- _Stored items from a collection_:
====

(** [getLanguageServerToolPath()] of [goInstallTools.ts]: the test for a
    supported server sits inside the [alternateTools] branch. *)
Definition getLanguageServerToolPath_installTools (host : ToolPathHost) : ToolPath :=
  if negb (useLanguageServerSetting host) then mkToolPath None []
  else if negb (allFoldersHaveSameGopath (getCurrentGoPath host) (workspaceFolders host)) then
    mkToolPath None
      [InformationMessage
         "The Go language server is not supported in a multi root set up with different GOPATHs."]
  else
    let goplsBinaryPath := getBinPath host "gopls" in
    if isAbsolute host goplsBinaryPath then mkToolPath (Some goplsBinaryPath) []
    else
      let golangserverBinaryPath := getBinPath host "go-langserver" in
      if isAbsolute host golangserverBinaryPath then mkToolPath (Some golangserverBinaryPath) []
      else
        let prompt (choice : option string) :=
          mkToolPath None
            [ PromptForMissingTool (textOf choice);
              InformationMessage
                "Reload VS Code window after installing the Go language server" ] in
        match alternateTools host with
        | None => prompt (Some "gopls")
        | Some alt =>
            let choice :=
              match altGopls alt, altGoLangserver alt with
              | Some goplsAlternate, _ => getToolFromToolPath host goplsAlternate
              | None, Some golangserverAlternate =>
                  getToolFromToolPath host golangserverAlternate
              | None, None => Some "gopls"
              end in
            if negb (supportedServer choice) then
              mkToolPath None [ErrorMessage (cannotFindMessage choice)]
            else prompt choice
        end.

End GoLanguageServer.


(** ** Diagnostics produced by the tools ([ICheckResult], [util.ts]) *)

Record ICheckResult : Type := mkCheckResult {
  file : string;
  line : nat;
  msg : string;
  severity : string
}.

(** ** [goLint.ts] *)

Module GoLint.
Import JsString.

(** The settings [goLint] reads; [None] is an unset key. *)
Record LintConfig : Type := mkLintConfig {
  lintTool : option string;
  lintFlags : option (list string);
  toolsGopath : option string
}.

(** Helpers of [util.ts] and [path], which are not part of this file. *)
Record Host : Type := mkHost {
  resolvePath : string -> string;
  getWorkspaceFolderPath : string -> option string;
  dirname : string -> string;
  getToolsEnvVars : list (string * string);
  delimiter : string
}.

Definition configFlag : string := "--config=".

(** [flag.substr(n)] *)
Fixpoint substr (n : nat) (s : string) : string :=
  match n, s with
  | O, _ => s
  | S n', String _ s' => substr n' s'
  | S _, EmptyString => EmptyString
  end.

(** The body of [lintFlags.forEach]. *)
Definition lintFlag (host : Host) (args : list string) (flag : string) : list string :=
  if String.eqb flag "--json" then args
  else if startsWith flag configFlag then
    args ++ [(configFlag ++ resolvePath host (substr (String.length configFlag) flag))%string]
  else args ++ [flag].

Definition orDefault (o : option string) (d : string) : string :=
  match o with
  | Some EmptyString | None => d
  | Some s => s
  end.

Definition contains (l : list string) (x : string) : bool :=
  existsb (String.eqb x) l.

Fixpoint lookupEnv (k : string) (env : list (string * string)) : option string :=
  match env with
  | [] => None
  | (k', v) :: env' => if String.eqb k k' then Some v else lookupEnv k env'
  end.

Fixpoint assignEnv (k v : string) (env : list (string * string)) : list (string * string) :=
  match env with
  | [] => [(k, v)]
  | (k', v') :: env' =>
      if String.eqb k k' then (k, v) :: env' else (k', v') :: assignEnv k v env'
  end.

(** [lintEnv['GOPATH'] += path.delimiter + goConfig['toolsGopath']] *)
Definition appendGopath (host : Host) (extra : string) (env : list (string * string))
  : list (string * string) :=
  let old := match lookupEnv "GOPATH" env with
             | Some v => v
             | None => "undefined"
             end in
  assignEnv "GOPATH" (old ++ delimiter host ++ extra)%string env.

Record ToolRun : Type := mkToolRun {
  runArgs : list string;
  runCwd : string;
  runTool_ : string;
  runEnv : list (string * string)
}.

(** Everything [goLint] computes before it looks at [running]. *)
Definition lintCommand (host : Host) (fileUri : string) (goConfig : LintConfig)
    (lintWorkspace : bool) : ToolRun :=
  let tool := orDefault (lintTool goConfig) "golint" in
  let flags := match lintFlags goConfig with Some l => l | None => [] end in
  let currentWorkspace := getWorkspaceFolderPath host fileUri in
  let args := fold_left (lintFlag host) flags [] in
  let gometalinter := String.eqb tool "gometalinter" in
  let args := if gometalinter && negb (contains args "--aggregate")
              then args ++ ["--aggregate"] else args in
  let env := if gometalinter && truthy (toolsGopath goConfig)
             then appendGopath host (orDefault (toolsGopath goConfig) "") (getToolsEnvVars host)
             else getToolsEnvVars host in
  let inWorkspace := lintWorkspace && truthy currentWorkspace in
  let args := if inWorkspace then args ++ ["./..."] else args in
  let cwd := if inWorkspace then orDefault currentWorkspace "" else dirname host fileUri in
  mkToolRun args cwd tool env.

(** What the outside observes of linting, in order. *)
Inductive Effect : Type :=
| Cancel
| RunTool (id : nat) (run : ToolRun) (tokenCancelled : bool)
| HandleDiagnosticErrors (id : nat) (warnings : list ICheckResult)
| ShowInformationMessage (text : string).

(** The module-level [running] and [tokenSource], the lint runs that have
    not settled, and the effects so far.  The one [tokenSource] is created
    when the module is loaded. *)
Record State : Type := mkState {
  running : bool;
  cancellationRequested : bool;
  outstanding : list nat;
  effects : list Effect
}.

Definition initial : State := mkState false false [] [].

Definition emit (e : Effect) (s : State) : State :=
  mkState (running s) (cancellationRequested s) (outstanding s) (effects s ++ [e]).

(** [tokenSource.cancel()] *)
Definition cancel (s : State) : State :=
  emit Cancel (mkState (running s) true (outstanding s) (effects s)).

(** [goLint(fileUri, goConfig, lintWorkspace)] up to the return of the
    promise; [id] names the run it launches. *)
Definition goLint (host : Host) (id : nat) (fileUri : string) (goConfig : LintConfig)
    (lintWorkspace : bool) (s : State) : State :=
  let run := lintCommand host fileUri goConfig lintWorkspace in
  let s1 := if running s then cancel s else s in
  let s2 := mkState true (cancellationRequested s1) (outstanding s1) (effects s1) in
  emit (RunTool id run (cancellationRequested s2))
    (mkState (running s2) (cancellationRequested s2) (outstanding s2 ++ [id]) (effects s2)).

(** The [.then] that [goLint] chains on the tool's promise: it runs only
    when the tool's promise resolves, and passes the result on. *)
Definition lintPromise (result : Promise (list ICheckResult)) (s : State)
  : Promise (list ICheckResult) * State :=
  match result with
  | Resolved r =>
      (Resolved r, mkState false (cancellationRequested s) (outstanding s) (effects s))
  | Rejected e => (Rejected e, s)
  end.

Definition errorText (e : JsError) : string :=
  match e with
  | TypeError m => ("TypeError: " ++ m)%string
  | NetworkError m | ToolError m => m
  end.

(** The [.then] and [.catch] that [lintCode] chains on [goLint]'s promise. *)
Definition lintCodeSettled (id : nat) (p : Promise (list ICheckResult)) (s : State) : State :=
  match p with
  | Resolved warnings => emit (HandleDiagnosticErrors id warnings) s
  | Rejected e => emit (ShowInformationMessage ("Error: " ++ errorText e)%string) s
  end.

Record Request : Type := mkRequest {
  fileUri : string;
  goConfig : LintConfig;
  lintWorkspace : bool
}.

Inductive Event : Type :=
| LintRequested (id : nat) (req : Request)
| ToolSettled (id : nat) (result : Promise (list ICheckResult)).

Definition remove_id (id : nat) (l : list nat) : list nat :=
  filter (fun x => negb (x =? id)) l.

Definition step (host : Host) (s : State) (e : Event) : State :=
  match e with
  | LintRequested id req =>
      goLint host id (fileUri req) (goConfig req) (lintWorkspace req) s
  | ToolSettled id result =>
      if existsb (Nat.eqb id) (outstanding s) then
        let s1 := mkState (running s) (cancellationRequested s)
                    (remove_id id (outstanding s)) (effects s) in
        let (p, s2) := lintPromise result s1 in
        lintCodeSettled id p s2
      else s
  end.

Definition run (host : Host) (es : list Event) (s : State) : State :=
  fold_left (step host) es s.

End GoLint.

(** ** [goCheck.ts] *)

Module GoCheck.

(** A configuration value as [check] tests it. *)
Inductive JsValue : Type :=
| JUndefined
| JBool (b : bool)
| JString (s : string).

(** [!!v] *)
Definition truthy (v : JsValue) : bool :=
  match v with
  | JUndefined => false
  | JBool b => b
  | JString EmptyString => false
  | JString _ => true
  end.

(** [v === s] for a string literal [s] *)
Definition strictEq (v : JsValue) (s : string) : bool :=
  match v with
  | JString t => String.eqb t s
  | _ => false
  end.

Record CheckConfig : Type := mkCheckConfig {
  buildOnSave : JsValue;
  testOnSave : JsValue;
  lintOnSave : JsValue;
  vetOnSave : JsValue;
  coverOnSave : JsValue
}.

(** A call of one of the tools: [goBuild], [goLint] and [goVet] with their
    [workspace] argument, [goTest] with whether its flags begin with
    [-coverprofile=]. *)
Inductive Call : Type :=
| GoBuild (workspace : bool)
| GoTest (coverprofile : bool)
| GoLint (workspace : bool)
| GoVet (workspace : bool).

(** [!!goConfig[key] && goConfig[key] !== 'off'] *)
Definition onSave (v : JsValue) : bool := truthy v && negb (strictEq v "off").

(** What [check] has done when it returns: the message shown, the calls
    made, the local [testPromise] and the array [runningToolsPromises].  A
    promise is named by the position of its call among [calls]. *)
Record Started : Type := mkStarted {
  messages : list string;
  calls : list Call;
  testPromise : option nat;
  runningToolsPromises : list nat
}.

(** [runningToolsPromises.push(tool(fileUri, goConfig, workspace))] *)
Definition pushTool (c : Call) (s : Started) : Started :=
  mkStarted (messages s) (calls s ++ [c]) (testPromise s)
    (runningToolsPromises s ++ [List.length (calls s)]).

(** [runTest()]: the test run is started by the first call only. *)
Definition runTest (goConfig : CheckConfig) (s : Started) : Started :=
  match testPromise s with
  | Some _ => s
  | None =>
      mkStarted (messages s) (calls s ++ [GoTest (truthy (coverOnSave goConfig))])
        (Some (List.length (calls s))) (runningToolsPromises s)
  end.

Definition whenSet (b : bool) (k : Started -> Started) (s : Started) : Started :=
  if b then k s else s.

====

- _Your task_: Take the lines above from the one containing "let s1 := mkState" to the one containing "JBool (b : bool)" and retype them exactly, both ends included, with nothing added.

- _Result_:
        let s1 := mkState (running s) (cancellationRequested s)
                    (remove_id id (outstanding s)) (effects s) in
        let (p, s2) := lintPromise result s1 in
        lintCodeSettled id p s2
      else s
  end.

Definition run (host : Host) (es : list Event) (s : State) : State :=
  fold_left (step host) es s.

End GoLint.

(** ** [goCheck.ts] *)

Module GoCheck.

(** A configuration value as [check] tests it. *)
Inductive JsValue : Type :=
| JUndefined
| JBool (b : bool)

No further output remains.